(** C5. For an endpoint with a configured [maxRequests] and window, its
    own or the general one, and a pair with no record in the active
    window and a fresh id, the first call stores a record with count 1
    and is allowed.  After any further calls inside the window the table
    has gained that one record only, holding the number of calls made
    capped at [maxRequests]; the next call inside the window is allowed,
    with the remaining budget, while fewer than [maxRequests] calls were
    made, and otherwise denied with no request remaining, the window's
    reset time and no write.  The first call once the window has elapsed
    stores a fresh record with count 1. *)
Theorem rate_limit_fixed_window
  db identifier_ endpoint_ config start uuid1 calls t uuid :
  config_for endpoint_ = Some config ->
  find (in_window identifier_ endpoint_
          (start - windowMs config)) (rateLimits db) = None ->
  existsb (fun r => String.eqb (rl_id r) (generateId "rl" uuid1))
    (rateLimits db) = false ->
  Forall (fun call =>
            inside_window start (windowMs config) (fst call))
         calls ->
  let window := windowMs config in
  let limit := maxRequests config in
  let first := checkRateLimit db start uuid1 identifier_ endpoint_ in
  let db' := window_calls (fst first) identifier_ endpoint_ calls in
  let made := 1 + Z.of_nat (List.length calls) in
  first =
    (with_rateLimits db
       (rateLimits db ++
        [ {| rl_id := generateId "rl" uuid1; identifier := identifier_;
             endpoint := endpoint_; requestCount := 1;
             windowStart := timestamp start;
             lastRequest := timestamp start |} ])%list,
     {| allowed := true; remainingRequests := Some (limit - 1);
        resetTime := Some (start + window) |})
  /\ (exists row,
        rateLimits db' = (rateLimits db ++ [row])%list
        /\ rl_id row = generateId "rl" uuid1
        /\ identifier row = identifier_ /\ endpoint row = endpoint_
        /\ windowStart row = timestamp start
        /\ requestCount row = Z.min made limit)
  /\ (inside_window start window t ->
      (made < limit ->
       snd (checkRateLimit db' t uuid identifier_ endpoint_)
       = {| allowed := true; remainingRequests := Some (limit - made - 1);
            resetTime := Some (timestamp start + window) |})
      /\ (limit <= made ->
          checkRateLimit db' t uuid identifier_ endpoint_
          = (db', {| allowed := false; remainingRequests := Some 0;
                     resetTime := Some (timestamp start + window) |})))
  /\ (timestamp start + window <= t ->
      existsb (fun r => String.eqb (rl_id r) (generateId "rl" uuid))
        (rateLimits db') = false ->
      checkRateLimit db' t uuid identifier_ endpoint_
      = (with_rateLimits db'
           (rateLimits db' ++
            [ {| rl_id := generateId "rl" uuid; identifier := identifier_;
                 endpoint := endpoint_; requestCount := 1;
                 windowStart := timestamp t;
                 lastRequest := timestamp t |} ])%list,
         {| allowed := true; remainingRequests := Some (limit - 1);
            resetTime := Some (t + window) |})).
Proof.
  intros Hcfg Hnone Hfresh Hcalls window limit first db' made.
  destruct (config_for_sane _ _ Hcfg) as ((Hlimit & _) & Hwindow & Hmod).
  assert (Hfirst : first =
    (with_rateLimits db
       (rateLimits db ++
        [ {| rl_id := generateId "rl" uuid1; identifier := identifier_;
             endpoint := endpoint_; requestCount := 1;
             windowStart := timestamp start;
             lastRequest := timestamp start |} ])%list,
     {| allowed := true; remainingRequests := Some (limit - 1);
        resetTime := Some (start + window) |})).
  { subst first. unfold checkRateLimit. rewrite Hcfg, Hnone, Hfresh.
    reflexivity. }
  split; [exact Hfirst|].
  set (row1 := {| rl_id := generateId "rl" uuid1; identifier := identifier_;
                  endpoint := endpoint_; requestCount := 1;
                  windowStart := timestamp start;
                  lastRequest := timestamp start |}) in *.
  assert (Hc : counting (fst first) identifier_ endpoint_ start window
                 (rateLimits db) row1).
  { rewrite Hfirst. unfold counting. cbn [fst rateLimits with_rateLimits].
    repeat split.
    - apply Forall_forall. intros x Hx.
      exact (find_none _ _ Hnone x Hx).
    - apply Forall_forall. intros x Hx.
      apply find_none_existsb in Hfresh. exact (find_none _ _ Hfresh x Hx). }
  destruct (counting_calls identifier_ endpoint_ config start
              (rateLimits db) calls Hcfg Hcalls (fst first) row1 Hc Hlimit)
    as (row & Hc' & Hid & Hcount).
  fold db' in Hc'. unfold row1 in Hid, Hcount.
  cbn [rl_id requestCount] in Hid, Hcount.
  fold limit in Hcount. fold made in Hcount.
  pose proof Hc' as (Hrows & Hrid & Hrep & Hws & Hpre & Hids).
  split.
  { exists row. repeat split; assumption. }
  split.
  - intros Hin.
    rewrite (check_counting db' _ _ config start (rateLimits db) row t uuid
               Hcfg Hc' Hin).
    fold limit. fold window. rewrite Hcount. split; intros Hcmp.
    + assert (H : (Z.min made limit >=? limit) = false)
        by (rewrite Z.geb_leb; apply Z.leb_gt; lia).
      rewrite H. cbn [snd]. repeat f_equal. lia.
    + assert (H : (Z.min made limit >=? limit) = true)
        by (rewrite Z.geb_leb; apply Z.leb_le; lia).
      rewrite H. reflexivity.
  - intros Hlate Hfresh'. unfold checkRateLimit. rewrite Hcfg.
    fold window. fold limit.
    assert (Hgone : find (in_window identifier_ endpoint_ (t - window))
                      (rateLimits db') = None).
    { rewrite Hrows, find_app_missing.
      - simpl. unfold in_window.
        rewrite Hws. unfold window. rewrite (sql_gt_window _ _ _ Hmod).
        fold window. rewrite (ltb_false _ _ Hlate).
        rewrite !andb_false_r. reflexivity.
      - apply find_all_false. eapply Forall_impl; [|exact Hpre].
        intros x Hx. eapply in_window_later; [|exact Hx].
        fold window. unfold timestamp in Hlate.
        Z.div_mod_to_equations. lia. }
    rewrite Hgone, Hfresh'. reflexivity.
Qed.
━━━━━━━━━━━━━━━━
=== What is required ===
Set down all of the entries exactly, please.

=== Your solution ===
(** C5. For an endpoint with a configured [maxRequests] and window, its
    own or the general one, and a pair with no record in the active
    window and a fresh id, the first call stores a record with count 1
    and is allowed.  After any further calls inside the window the table
    has gained that one record only, holding the number of calls made
    capped at [maxRequests]; the next call inside the window is allowed,
    with the remaining budget, while fewer than [maxRequests] calls were
    made, and otherwise denied with no request remaining, the window's
    reset time and no write.  The first call once the window has elapsed
    stores a fresh record with count 1. *)
Theorem rate_limit_fixed_window
  db identifier_ endpoint_ config start uuid1 calls t uuid :
  config_for endpoint_ = Some config ->
  find (in_window identifier_ endpoint_
          (start - windowMs config)) (rateLimits db) = None ->
  existsb (fun r => String.eqb (rl_id r) (generateId "rl" uuid1))
    (rateLimits db) = false ->
  Forall (fun call =>
            inside_window start (windowMs config) (fst call))
         calls ->
  let window := windowMs config in
  let limit := maxRequests config in
  let first := checkRateLimit db start uuid1 identifier_ endpoint_ in
  let db' := window_calls (fst first) identifier_ endpoint_ calls in
  let made := 1 + Z.of_nat (List.length calls) in
  first =
    (with_rateLimits db
       (rateLimits db ++
        [ {| rl_id := generateId "rl" uuid1; identifier := identifier_;
             endpoint := endpoint_; requestCount := 1;
             windowStart := timestamp start;
             lastRequest := timestamp start |} ])%list,
     {| allowed := true; remainingRequests := Some (limit - 1);
        resetTime := Some (start + window) |})
  /\ (exists row,
        rateLimits db' = (rateLimits db ++ [row])%list
        /\ rl_id row = generateId "rl" uuid1
        /\ identifier row = identifier_ /\ endpoint row = endpoint_
        /\ windowStart row = timestamp start
        /\ requestCount row = Z.min made limit)
  /\ (inside_window start window t ->
      (made < limit ->
       snd (checkRateLimit db' t uuid identifier_ endpoint_)
       = {| allowed := true; remainingRequests := Some (limit - made - 1);
            resetTime := Some (timestamp start + window) |})
      /\ (limit <= made ->
          checkRateLimit db' t uuid identifier_ endpoint_
          = (db', {| allowed := false; remainingRequests := Some 0;
                     resetTime := Some (timestamp start + window) |})))
  /\ (timestamp start + window <= t ->
      existsb (fun r => String.eqb (rl_id r) (generateId "rl" uuid))
        (rateLimits db') = false ->
      checkRateLimit db' t uuid identifier_ endpoint_
      = (with_rateLimits db'
           (rateLimits db' ++
            [ {| rl_id := generateId "rl" uuid; identifier := identifier_;
                 endpoint := endpoint_; requestCount := 1;
                 windowStart := timestamp t;
                 lastRequest := timestamp t |} ])%list,
         {| allowed := true; remainingRequests := Some (limit - 1);
            resetTime := Some (t + window) |})).
Proof.
  intros Hcfg Hnone Hfresh Hcalls window limit first db' made.
  destruct (config_for_sane _ _ Hcfg) as ((Hlimit & _) & Hwindow & Hmod).
  assert (Hfirst : first =
    (with_rateLimits db
       (rateLimits db ++
        [ {| rl_id := generateId "rl" uuid1; identifier := identifier_;
             endpoint := endpoint_; requestCount := 1;
             windowStart := timestamp start;
             lastRequest := timestamp start |} ])%list,
     {| allowed := true; remainingRequests := Some (limit - 1);
        resetTime := Some (start + window) |})).
  { subst first. unfold checkRateLimit. rewrite Hcfg, Hnone, Hfresh.
    reflexivity. }
  split; [exact Hfirst|].
  set (row1 := {| rl_id := generateId "rl" uuid1; identifier := identifier_;
                  endpoint := endpoint_; requestCount := 1;
                  windowStart := timestamp start;
                  lastRequest := timestamp start |}) in *.
  assert (Hc : counting (fst first) identifier_ endpoint_ start window
                 (rateLimits db) row1).
  { rewrite Hfirst. unfold counting. cbn [fst rateLimits with_rateLimits].
    repeat split.
    - apply Forall_forall. intros x Hx.
      exact (find_none _ _ Hnone x Hx).
    - apply Forall_forall. intros x Hx.
      apply find_none_existsb in Hfresh. exact (find_none _ _ Hfresh x Hx). }
  destruct (counting_calls identifier_ endpoint_ config start
              (rateLimits db) calls Hcfg Hcalls (fst first) row1 Hc Hlimit)
    as (row & Hc' & Hid & Hcount).
  fold db' in Hc'. unfold row1 in Hid, Hcount.
  cbn [rl_id requestCount] in Hid, Hcount.
  fold limit in Hcount. fold made in Hcount.
  pose proof Hc' as (Hrows & Hrid & Hrep & Hws & Hpre & Hids).
  split.
  { exists row. repeat split; assumption. }
  split.
  - intros Hin.
    rewrite (check_counting db' _ _ config start (rateLimits db) row t uuid
               Hcfg Hc' Hin).
    fold limit. fold window. rewrite Hcount. split; intros Hcmp.
    + assert (H : (Z.min made limit >=? limit) = false)
        by (rewrite Z.geb_leb; apply Z.leb_gt; lia).
      rewrite H. cbn [snd]. repeat f_equal. lia.
    + assert (H : (Z.min made limit >=? limit) = true)
        by (rewrite Z.geb_leb; apply Z.leb_le; lia).
      rewrite H. reflexivity.
  - intros Hlate Hfresh'. unfold checkRateLimit. rewrite Hcfg.
    fold window. fold limit.
    assert (Hgone : find (in_window identifier_ endpoint_ (t - window))
                      (rateLimits db') = None).
    { rewrite Hrows, find_app_missing.
      - simpl. unfold in_window.
        rewrite Hws. unfold window. rewrite (sql_gt_window _ _ _ Hmod).
        fold window. rewrite (ltb_false _ _ Hlate).
        rewrite !andb_false_r. reflexivity.
      - apply find_all_false. eapply Forall_impl; [|exact Hpre].
        intros x Hx. eapply in_window_later; [|exact Hx].
        fold window. unfold timestamp in Hlate.
        Z.div_mod_to_equations. lia. }
    rewrite Hgone, Hfresh'. reflexivity.
Qed.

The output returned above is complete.